Block based compressive sensing method of microwave induced thermoacoustic tomography for breast tumor detection

Microwave induced thermoacoustic tomography (MITAT) is a developing non-ionized technique which has great potential in early breast tumor detection. In our previous work, an imaging method, CS-MITAT, was proposed, which applied the compressive sensing theory in MITAT and achieved a good image. The method converts a signal model into an unconstrained optimization problem with ℓ1 norm regularization, which only exploits the spatial sparsity of targets. In this paper, based on the block sparsity of thermoacoustic signals and target distribution in MITAT, the signals to be detected can be grouped into several blocks and the summation of ℓ2 norm regularization is used to replace the ℓ1 norm regularization of the CS-MITAT method.
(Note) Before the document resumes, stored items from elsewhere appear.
(** * SceneCanvas: the peel-and-fall simulation core

    A shallow embedding of [src/components/SceneCanvas.tsx]: the axis
    classification and the deformation law of [setupTapePeel], the
    pointer handlers [onDown], [onMove], [onUp], the frame callback
    [animate] and [tear], over the variables the effect closes over.

    Numbers.  JavaScript numbers and GLSL floats are idealised as real
    numbers ([R]): rounding is not modelled.  Two quotients of the
    source have a divisor that is not a constant.  The drag is
    normalised by the size of the viewport, which the properties take
    to be positive ([viewportOk]).  The fall threshold is divided by a
    span of the tape's box, which can be zero, and reads the box of the
    wrapped object, which is infinite when empty; it is therefore
    computed in [JS.num], the reals extended with the IEEE special
    values [NaN], [+Infinity] and [-Infinity].

    Collaborators.  The rendering engine is not modelled: the result of
    a raycast against the proxy surface, already converted to tape-local
    coordinates, is an input of the pointer events, and the frame delta
    is an input of the frame event.  What the engine guarantees of a
    hit is stated where it matters: a ray hits the proxy surface only
    if that surface has area ([proxyArea]).

    The other components.  The modules [Viewer], [Page] and [Landing]
    embed the viewer of [src/components/ModelViewer.tsx], the phases of
    [src/app/page.tsx], which hands the canvas its transition callback,
    and the quantity selector, the mint button and the reveal list of
    the landing page; the module [App] puts the page and its canvas
    together. *)

From Stdlib Require Import Reals Lra Lia ZArith List Bool.
Import ListNotations.

Local Open Scope R_scope.

(* ================================================================== *)
(** ** JavaScript numbers with the IEEE special values *)
(* ================================================================== *)

Module JS.

Inductive num : Type :=
| NaN
| NegInf
| PosInf
| Fin (r : R).

Definition neg (a : num) : num :=
  match a with
  | NaN => NaN
  | NegInf => PosInf
  | PosInf => NegInf
  | Fin r => Fin (- r)
  end.

(** [a + b] *)
Definition add (a b : num) : num :=
  match a, b with
  | NaN, _ | _, NaN => NaN
  | PosInf, NegInf | NegInf, PosInf => NaN
  | PosInf, _ | _, PosInf => PosInf
  | NegInf, _ | _, NegInf => NegInf
  | Fin x, Fin y => Fin (x + y)
  end.

(** [a - b] *)
Definition sub (a b : num) : num := add a (neg b).

(** The sign of an infinite quotient or product. *)
Definition inf_of_sign (positive : bool) : num :=
  if positive then PosInf else NegInf.

(** [a / b].  A zero divisor is the positive zero: the only divisor of
    the source that can vanish is a difference [max - min], and [x - x]
    is [+0] in IEEE arithmetic. *)
Definition div (a b : num) : num :=
  match a, b with
  | NaN, _ | _, NaN => NaN
  | Fin x, Fin y =>
      if Req_dec_T y 0 then
        if Req_dec_T x 0 then NaN
        else inf_of_sign (if Rlt_dec 0 x then true else false)
      else Fin (x / y)
  | Fin _, PosInf | Fin _, NegInf => Fin 0
  | PosInf, Fin y => inf_of_sign (if Rlt_dec y 0 then false else true)
  | NegInf, Fin y => inf_of_sign (if Rlt_dec y 0 then true else false)
  | _, _ => NaN
  end.

(** [a < b]; every comparison with [NaN] is false. *)
Definition ltb (a b : num) : bool :=
  match a, b with
  | NaN, _ | _, NaN => false
  | _, NegInf => false
  | NegInf, _ => true
  | PosInf, _ => false
  | Fin _, PosInf => true
  | Fin x, Fin y => if Rlt_dec x y then true else false
  end.

(** [a >= b] *)
Definition geb (a b : num) : bool :=
  match a, b with
  | NaN, _ | _, NaN => false
  | _, NegInf => true
  | NegInf, _ => false
  | PosInf, _ => true
  | Fin _, PosInf => false
  | Fin x, Fin y => if Rle_dec y x then true else false
  end.

(** [Math.max(a, b)]: [NaN] if either argument is [NaN]. *)
Definition max (a b : num) : num :=
  match a, b with
  | NaN, _ | _, NaN => NaN
  | _, _ => if ltb a b then b else a
  end.

(** [Math.min(a, b)]: [NaN] if either argument is [NaN]. *)
Definition min (a b : num) : num :=
  match a, b with
  | NaN, _ | _, NaN => NaN
  | _, _ => if ltb b a then b else a
  end.

(** [lo <= a <= hi] for a number that is finite. *)
Definition within (lo hi : R) (a : num) : Prop :=
  match a with
  | Fin r => lo <= r <= hi
  | _ => False
  end.

End JS.

(* ================================================================== *)
(** ** Axes, vectors and boxes *)
(* ================================================================== *)

(** [type Axis = 'x' | 'y' | 'z'] *)
Inductive Axis : Type := AxisX | AxisY | AxisZ.

Definition Axis_eqb (a b : Axis) : bool :=
  match a, b with
  | AxisX, AxisX | AxisY, AxisY | AxisZ, AxisZ => true
  | _, _ => false
  end.
(** Positions reached by the placement operations without leaving the
    capacity of the rows. *)
Inductive placement_reachable_within `{BG : BoardGeometry} (pos : Position) :
    Position -> Prop :=
  | within_here : placement_reachable_within pos pos
  | within_step mid pos' :
      placement_reachable_within pos mid -> placement_step mid pos' ->
      within_capacity pos' ->
      placement_reachable_within pos pos'.

(** Distinct pieces are not listed on the same square. *)
Definition listings_apart (pos : Position) : Prop :=
  forall t pc1 pc2, 0 <= t ->
    type_of pc1 <> ALL_PIECES -> type_of pc2 <> ALL_PIECES ->
    listed pos pc1 t = true -> listed pos pc2 t = true -> pc1 = pc2.

(** White pawns on a2 and b2, put there in this order. *)
Definition two_pawns : Position :=
  put_piece W_PAWN 9 (put_piece W_PAWN 8 (empty_position no_rules WHITE)).


(** The counts agree with the bitboards: [count<Pt>(c)] is the number of
    squares in [pieces(c, Pt)], and [count<ALL_PIECES>(c)] the number of
    squares in [pieces(c)]. *)
Definition counts_match (pos : Position) : Prop :=
  (forall c pt, pt <> ALL_PIECES ->
     pieceCount pos (make_piece c pt) = popcount (pieces_of pos c pt))
  /\ (forall c, pieceCount pos (make_piece c ALL_PIECES) = popcount (pieces_c pos c)).


(** The hand of a colour, summed over the piece types. *)
Definition hand_total (pos : Position) (c : Color) : Z :=
  fold_right Z.add 0 (map (pieceCountInHand pos c) piece_types).

(** The aggregated entry [pieceCountInHand[c][ALL_PIECES]] is the size of
    the hand. *)
Definition hand_totals_ok (pos : Position) : Prop :=
  forall c, count_in_hand pos c ALL_PIECES = hand_total pos c.
(** C5.  Whenever createMetadata returns (the auth token is null or an
    OAuth token and the metadata accepts every header it is given),
    invokeStreamingRPC issues the call and returns a promise that is pending
    while only messages have arrived; after the messages m1..mk and the
    natural end of the stream it is resolved with the list [m1..mk], and
    stays so whatever 'end' or 'error' events follow; after messages and an
    error it is rejected with the FirestoreError whose code is the
    transport's status code mapped by mapCodeFromRpcCode, whatever follows,
    so no list of messages reaches the caller. *)
Theorem invokeStreamingRPC_collects_all_or_rejects (Resp : Type)
    (this : GrpcConnection) (rpcName path : string) (request : JsObject)
    (authToken appCheckToken : option Token) (md : gmap string string) :
  createMetadata (databasePath this) authToken appCheckToken
                 (appId (databaseInfo this)) = Returned md →
  ∃ this' (p : StreamingPromise Resp),
    invokeStreamingRPC this rpcName path request authToken appCheckToken
    = (this', Returned p)
    ∧ (∀ ms, p (map Data ms) = Pending)
    ∧ (∀ ms rest,
         Forall (λ ev, isData ev = false) rest →
         p (map Data ms ++ End_ :: rest) = Resolved ms)
    ∧ (∀ ms ge rest,
         p (map Data ms ++ Error ge :: rest)
         = Rejected (mkFirestoreError (mapCodeFromRpcCode (grpc_code ge))
                                      (grpc_message ge))).
Proof.
  intros Hreturned. do 2 eexists.
  split; [by eapply invokeStreamingRPC_returns|].
  split; [|split].
  - intros ms. by rewrite onStreamingEvent_data.
  - intros ms rest Hrest. rewrite foldl_app, onStreamingEvent_data.
    cbn [foldl]. unfold promise.
    rewrite settled_is_final by done.
    by rewrite results_without_data.
  - intros ms ge rest. rewrite foldl_app, onStreamingEvent_data.
    cbn [foldl]. unfold promise.
    by rewrite settled_is_final.
Qed.

(* ------------------------------------------------------------------- *)
(** ** The cached stub                                                  *)
(* ------------------------------------------------------------------- *)

Lemma ensureActiveStub_caches (this : GrpcConnection) :
  cachedStub (ensureActiveStub this).1 = Some (ensureActiveStub this).2
  ∧ (∀ stub, cachedStub this = Some stub →
       ensureActiveStub this = (this, stub)).
Proof.
  unfold ensureActiveStub. destruct (cachedStub this) as [stub|] eqn:Hstub.
  - split; [done|]. by intros stub' [= <-].
  - split; [done|]. by intros stub' Hstub'.
Qed.
(** * mockapi_forge: template-driven data generator and path-based mock resolver

    A shallow embedding of [lib/dataGenerator.ts] ([getFakerFunction],
    [processValue], [generateMockData]) and of the public mock route
    ([findMatchingMock], [handleRequest]), with the properties the
    specification states about them. *)

From Stdlib Require Import String Ascii List NArith ZArith QArith Bool Lia.
Import ListNotations.

Set Implicit Arguments.

(** ** JavaScript strings

    A JavaScript string is a sequence of UTF-16 code units.  The regular
    expression of the template grammar and [String.prototype.trim] both
    distinguish code units above the ASCII range (U+2028, U+2029, U+00A0,
    ...), so strings are kept as lists of code units. *)

Definition jsstring := list N.

(** Code units of an ASCII literal. *)
Definition js (s : string) : jsstring :=
  map N_of_ascii (list_ascii_of_string s).

Fixpoint str_eqb (a b : jsstring) : bool :=
  match a, b with
  | [], [] => true
  | x :: a', y :: b' => N.eqb x y && str_eqb a' b'
  | _, _ => false
  end.

(** [s.startsWith(p)] *)
Fixpoint startsWith (p s : jsstring) : bool :=
  match p, s with
  | [], _ => true
  | x :: p', y :: s' => N.eqb x y && startsWith p' s'
  | _ :: _, [] => false
  end.

(** [s.endsWith(p)] *)
Definition endsWith (p s : jsstring) : bool :=
  (length p <=? length s)%nat && str_eqb (skipn (length s - length p) s) p.

(** [s.slice(0, -1)] *)
Definition slice_0_m1 (s : jsstring) : jsstring := removelast s.

(** [s.split(d)] for a one-character separator [d]: never the empty array. *)
Fixpoint split (d : N) (s : jsstring) : list jsstring :=
  match s with
  | [] => [[]]
  | c :: r =>
      if N.eqb c d then [] :: split d r
      else match split d r with
           | seg :: segs => (c :: seg) :: segs
           | [] => [[c]]
           end
  end.

(** [parts.join(sep)] *)
Fixpoint join (sep : jsstring) (parts : list jsstring) : jsstring :=
  match parts with
  | [] => []
  | [p] => p
  | p :: rest => p ++ sep ++ join sep rest
  end.

(** White space and line terminators, the code units [trim] removes. *)
Definition is_line_terminator (c : N) : bool :=
  ((c =? 10) || (c =? 13) || (c =? 8232) || (c =? 8233))%N.

Definition is_white_space (c : N) : bool :=
  ((c =? 9) || (c =? 11) || (c =? 12) || (c =? 32) || (c =? 160)
   || (c =? 5760) || ((8192 <=? c) && (c <=? 8202)) || (c =? 8239)
   || (c =? 8287) || (c =? 12288) || (c =? 65279))%N.

Definition is_trimmed (c : N) : bool := is_white_space c || is_line_terminator c.

Fixpoint trimStart (s : jsstring) : jsstring :=
  match s with
  | c :: r => if is_trimmed c then trimStart r else s
  | [] => []
  end.

(** [s.trim()] *)
Definition trim (s : jsstring) : jsstring :=
  rev (trimStart (rev (trimStart s))).

(** ** The template grammar  [^ {{ ([\w.]+) (?: \( ( .* ) \) )? }} $]

    The pattern has no flags: [\w] is [[A-Za-z0-9_]], [.] is any code unit
    but a line terminator, [^] and [$] anchor at the two ends of the input. *)

Definition is_word_char (c : N) : bool :=
  (((48 <=? c) && (c <=? 57)) || ((65 <=? c) && (c <=? 90)) || (c =? 95)
   || ((97 <=? c) && (c <=? 122)))%N.

(** the class [[\w.]] *)
Definition is_path_char (c : N) : bool := is_word_char c || (c =? 46)%N.
(** X2: every command returned by [set_clock_mode], [set_rhythm_mode],
    [set_rhythm_mode_2], [set_time], [set_fun_mode], [set_orientation],
    [clear], [set_brightness], [led_off] or [led_on] starts with its own
    length: its two-byte little-endian size field is the byte count of the
    whole command, between 4 and 16. *)
Theorem fixed_command_size_field (cmd : bytes) :
  fixed_command cmd ->
  size_field cmd = Py.len_bytes cmd /\ 4 <= Py.len_bytes cmd <= 16.
Proof.
  intros [clock style date sd f24 H | style l1 l2 l3 l4 l5 l6 l7 l8 l9 l10 l11 H
          | style t H | clock hour minute second H | v H | v H | H | v H | H | H].
  - apply set_clock_mode_shape in H.
    destruct H as (s & b1 & b2 & d & m & y & w & H). decompose [and] H. subst cmd.
    split; [reflexivity | cbn; lia].
  - apply set_rhythm_mode_shape in H.
    destruct H as (s & ns & _ & _ & Hns & ->).
    apply Forall2_length in Hns. cbn [List.length] in Hns.
    do 11 (destruct ns as [| ? ns]; [discriminate Hns | cbn [List.length] in Hns]).
    destruct ns; [| discriminate Hns].
    split; [reflexivity | cbn; lia].
  - apply set_rhythm_mode_2_shape in H.
    destruct H as (s & n & _ & _ & _ & _ & ->). split; [reflexivity | cbn; lia].
  - apply set_time_length in H. destruct H as (h & m & s & ->).
    split; [reflexivity | cbn; lia].
  - apply set_fun_mode_shape in H. destruct H as (b & _ & ->).
    split; [reflexivity | cbn; lia].
  - apply set_orientation_shape in H. destruct H as (n & _ & _ & ->).
    split; [reflexivity | cbn; lia].
  - injection H as <-. split; [reflexivity | cbn; lia].
  - apply set_brightness_shape in H. destruct H as (n & _ & _ & ->).
    split; [reflexivity | cbn; lia].
  - injection H as <-. split; [reflexivity | cbn; lia].
  - injection H as <-. split; [reflexivity | cbn; lia].
Qed.

Lemma fixed_command_size_field_witness :
  size_field [x05; x00; x04; x80; x32] = 5.
Proof.
  apply (fixed_command_size_field [x05; x00; x04; x80; x32]).
  apply by_set_brightness with (v := VStr "50"). reflexivity.
Defined.

(** X3: a command returned by [set_speed] has 4 bytes although its size field
    says 5, so it is one byte short of what it announces; it is returned
    only for a value that converts to an integer from 0 to 100. *)
Theorem set_speed_one_byte_short (v : value) (cmd : bytes) :
  set_speed v = Ok cmd ->
  Py.len_bytes cmd = 4 /\ size_field cmd = 5
  /\ exists n, to_int v "speed" = Ok n /\ 0 <= n <= 100
               /\ cmd = [x05; x00; x03; as_byte n].
Proof.
  intros H. apply set_speed_shape in H. destruct H as (n & Hn & Hr & ->).
  split; [reflexivity |]. split; [reflexivity |]. now exists n.
Qed.

Lemma set_speed_one_byte_short_witness :
  Py.len_bytes [x05; x00; x03; x50] = 4 /\ size_field [x05; x00; x03; x50] = 5.
Proof.
  destruct (set_speed_one_byte_short (VInt 80) [x05; x00; x03; x50] eq_refl)
    as (Hl & Hs & _).
  split; assumption.
Defined.

(** X4: when one of the hour, the minute and the second is left out,
    [set_time] takes all three from the system clock and ignores the ones
    that were given; with a clock in range the command is
    08 00 01 80, hour, minute, second, 00. *)
Theorem set_time_partial_arguments (clock : time_now)
    (hour minute second : option value) :
  hour = None \/ minute = None \/ second = None ->
  set_time clock hour minute second = set_time clock None None None
  /\ (0 <= now_hour clock <= 23 -> 0 <= now_minute clock <= 59 ->
      0 <= now_second clock <= 59 ->
      set_time clock hour minute second
      = Ok [x08; x00; x01; x80; as_byte (now_hour clock);
            as_byte (now_minute clock); as_byte (now_second clock); x00]).
Proof.
  intros H. rewrite (set_time_from_clock clock hour minute second H).
  split.
  - symmetry. apply set_time_from_clock. now left.
  - intros Rh Rm Rs. apply set_time_explicit.
    exists (now_hour clock), (now_minute clock), (now_second clock).
    repeat split; solve [reflexivity | lia].
Qed.

Lemma set_time_partial_arguments_witness :
  set_time {| now_hour := 9; now_minute := 30; now_second := 0 |}
    (Some (VInt 23)) None (Some (VInt 59))
  = Ok [x08; x00; x01; x80; x09; x1e; x00; x00].
Proof.
  apply (set_time_partial_arguments
           {| now_hour := 9; now_minute := 30; now_second := 0 |}
           (Some (VInt 23)) None (Some (VInt 59))).
  - right. left. reflexivity.
  - simpl. lia.
  - simpl. lia.
  - simpl. lia.
Defined.

(** X5: [set_time] with the three arguments given returns a command exactly
    when they convert to an hour from 0 to 23 and a minute and a second from
    0 to 59; the command is 08 00 01 80, hour, minute, second, 00, whatever
    the clock. *)
Theorem set_time_given (clock : time_now) (hour minute second : value)
    (cmd : bytes) :
  set_time clock (Some hour) (Some minute) (Some second) = Ok cmd <->
  exists h m s,
    to_int hour "hour" = Ok h /\ to_int minute "minute" = Ok m
    /\ to_int second "second" = Ok s
    /\ 0 <= h <= 23 /\ 0 <= m <= 59 /\ 0 <= s <= 59
    /\ cmd = [x08; x00; x01; x80; as_byte h; as_byte m; as_byte s; x00].
Proof. apply set_time_explicit. Qed.

(** X6: [set_rhythm_mode] returns a command exactly when the style converts
    to an integer from 0 to 4 and each of the eleven levels to an integer
    from 0 to 15; the command is 10 00 01 02, the style, and the eleven
    levels in order, 16 bytes. *)
Theorem set_rhythm_mode_levels
    (style l1 l2 l3 l4 l5 l6 l7 l8 l9 l10 l11 : value) (cmd : bytes) :
  set_rhythm_mode style l1 l2 l3 l4 l5 l6 l7 l8 l9 l10 l11 = Ok cmd <->
  exists s ns,
    to_int style "style" = Ok s /\ 0 <= s <= 4
    /\ Forall2 (fun v n => to_int v "level" = Ok n /\ 0 <= n <= 15)
         [l1; l2; l3; l4; l5; l6; l7; l8; l9; l10; l11] ns
    /\ cmd = ([x10; x00; x01; x02] ++ as_byte s :: map as_byte ns)%list
    /\ List.length cmd = 16%nat.
Proof.
  split.
  - intros H. apply set_rhythm_mode_shape in H.
    destruct H as (s & ns & Hs & Rs & Hns & ->).
    exists s, ns. repeat (split; [assumption |]). split; [reflexivity |].
    apply Forall2_length in Hns. cbn [List.length] in Hns.
    rewrite length_app. cbn [List.length]. rewrite length_map. lia.
  - intros (s & ns & Hs & Rs & Hns & -> & _).
    apply set_rhythm_mode_shape. now exists s, ns.
Qed.

Lemma set_time_given_witness :
  set_time {| now_hour := 9; now_minute := 30; now_second := 0 |}
    (Some (VStr "23")) (Some (VInt 59)) (Some (VInt 1))
  = Ok [x08; x00; x01; x80; x17; x3b; x01; x00].
Proof.
  apply (set_time_given {| now_hour := 9; now_minute := 30; now_second := 0 |}
           (VStr "23") (VInt 59) (VInt 1)).
  exists 23, 59, 1. repeat split; solve [reflexivity | lia].
Defined.

Lemma set_rhythm_mode_levels_witness :
  set_rhythm_mode (VInt 2) (VStr "0") (VStr "15") (VInt 1) (VInt 2) (VInt 3)
    (VInt 4) (VInt 5) (VInt 6) (VInt 7) (VInt 8) (VInt 9)
  = Ok [x10; x00; x01; x02; x02; x00; x0f; x01; x02; x03; x04; x05; x06; x07;
        x08; x09].
Proof.
  apply (set_rhythm_mode_levels (VInt 2) (VStr "0") (VStr "15") (VInt 1)
           (VInt 2) (VInt 3) (VInt 4) (VInt 5) (VInt 6) (VInt 7) (VInt 8)
           (VInt 9)).
  exists 2, [0; 15; 1; 2; 3; 4; 5; 6; 7; 8; 9].
  split; [reflexivity |]. split; [lia |].
  split; [repeat constructor; lia |].
  split; reflexivity.
Defined.
Definition Handler (A : Type) : Type := World → (HTTPException + A) * World.

Global Instance Handler_ret : MRet Handler := λ A x w, (inr x, w).
Global Instance Handler_bind : MBind Handler := λ A B f m w,
  match m w with
  | (inl e, w') => (inl e, w')
  | (inr x, w') => f x w'
  end.

Definition raise {A} (e : HTTPException) : Handler A := λ w, (inl e, w).
Definition gets {A} (f : World → A) : Handler A := λ w, (inr (f w), w).
Definition set_tasks (l : list Task.t) : Handler () :=
  λ w, (inr (), mkWorld l (projects w) (users w)).
Definition set_projects (l : list Project.t) : Handler () :=
  λ w, (inr (), mkWorld (tasks w) l (users w)).
Definition set_users (l : list User.t) : Handler () :=
  λ w, (inr (), mkWorld (tasks w) (projects w) l).

(** ** In-memory repositories *)

Module TaskRepository.
Definition list : Handler (list Task.t) := gets tasks.

(* for task in self.tasks: if task.id == task_id: return task *)
Definition get (task_id : UUID) : Handler (option Task.t) :=
  l ← gets tasks;
  mret (snd <$> list_find (λ task, Task.id task = task_id) l).

Definition create (uuid4 : UUID) (task_data : TaskCreate.t) : Handler Task.t :=
  let task := Task_of uuid4 task_data in
  l ← gets tasks;
  _ ← set_tasks (l ++ [task]);
  mret task.

(* for i, task in enumerate(self.tasks):
     if task.id == task_id: self.tasks[i] = new_task; return new_task *)
Definition update (task_id : UUID) (new_task : Task.t) : Handler (option Task.t) :=
  l ← gets tasks;
  match list_find (λ task, Task.id task = task_id) l with
  | Some (i, _) => _ ← set_tasks (<[i := new_task]> l); mret (Some new_task)
  | None => mret None
  end.

(* for i, task in enumerate(self.tasks):
     if task.id == task_id: del self.tasks[i]; return True *)
Definition delete (task_id : UUID) : Handler bool :=
  l ← gets tasks;
  match list_find (λ task, Task.id task = task_id) l with
  | Some (i, _) => _ ← set_tasks (base.delete i l); mret true
  | None => mret false
  end.
End TaskRepository.

Module ProjectRepository.
Definition list : Handler (list Project.t) := gets projects.
(** * TRENTO collider: a shallow embedding of [src/collider.cxx]

    The model covers the whole translation unit: the helper functions of
    the constructor ([create_nucleus], [determine_bmax], [determine_asym]),
    the constructor, [sample_collision] and [run_events].

    Conventions.
    - [double] values are written against the interface [Double]; its
      instance [binary64] is IEEE-754 double precision (Rocq's primitive
      floats), the arithmetic the compiled program executes.  The real
      numbers that such values stand for appear only in the proofs of how
      the operations round.
    - [int] values are integers in [Z]; incrementing [INT_MAX] is undefined
      behaviour in C++ and is reported as the outcome [Undefined].
    - The global [random::engine] and the mutable members of the collider
      are threaded explicitly.
    - The classes [Nucleus], [NucleonCommon], [Event], [Output] and the
      random engine are declared in headers outside this translation unit;
      they are the fields of [Collaborators].  Their constructors may
      throw; their other operations are taken to return.
    - Loops that need not terminate take a bound [fuel] on their passes
      and report [OutOfFuel] when it is used up. *)

From Stdlib Require Import String.
From Stdlib Require Import ZArith List Bool Lia.
From Stdlib Require Import Floats Uint63.
From Stdlib Require Import Reals Lra.
Import ListNotations.

#[local] Set Warnings "-inexact-float".
#[local] Open Scope Z_scope.

(* ================================================================= *)
(** ** Arithmetic of [double] *)

Class Double (T : Type) : Type := {
  dadd : T -> T -> T;
  dsub : T -> T -> T;
  dmul : T -> T -> T;
  ddiv : T -> T -> T;
  dsqrt : T -> T;
  dltb : T -> T -> bool;          (* x < y *)
  dleb : T -> T -> bool;          (* x <= y *)
  d_zero : T;                     (* 0. *)
  d_tenth : T;                    (* 0.1 *)
  d_half : T;                     (* 0.5 *)
  d_one : T                       (* 1. *)
}.

Declare Scope double_scope.
Delimit Scope double_scope with D.
Infix "+" := dadd : double_scope.
Infix "-" := dsub : double_scope.
Infix "*" := dmul : double_scope.
Infix "/" := ddiv : double_scope.
Infix "<?" := dltb : double_scope.
Infix "<=?" := dleb : double_scope.

(** IEEE-754 binary64, round to nearest even: the arithmetic the program
    runs with. *)
#[export] Instance binary64 : Double float := {|
  dadd := PrimFloat.add;
  dsub := PrimFloat.sub;
  dmul := PrimFloat.mul;
  ddiv := PrimFloat.div;
  dsqrt := PrimFloat.sqrt;
  dltb := PrimFloat.ltb;
  dleb := PrimFloat.leb;
  d_zero := 0%float;
  d_tenth := 0.1%float;
  d_half := 0.5%float;
  d_one := 1%float
|}.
The combination of ℓ2 and ℓ1 norm regularizations helps the aggregation of nonzero elements which are accumulated in blocks. A priori structural constraint is added to form a more realistic signal model which can improve the image quality. Compared with the conventional approach of time reversal mirror and the method of gradient projection for sparse reconstruction, the alternating direction method of multipliers is applied to solve the convex optimization problem. Simulations and experiments on a real breast tumor demonstrate the effectiveness of the proposed method.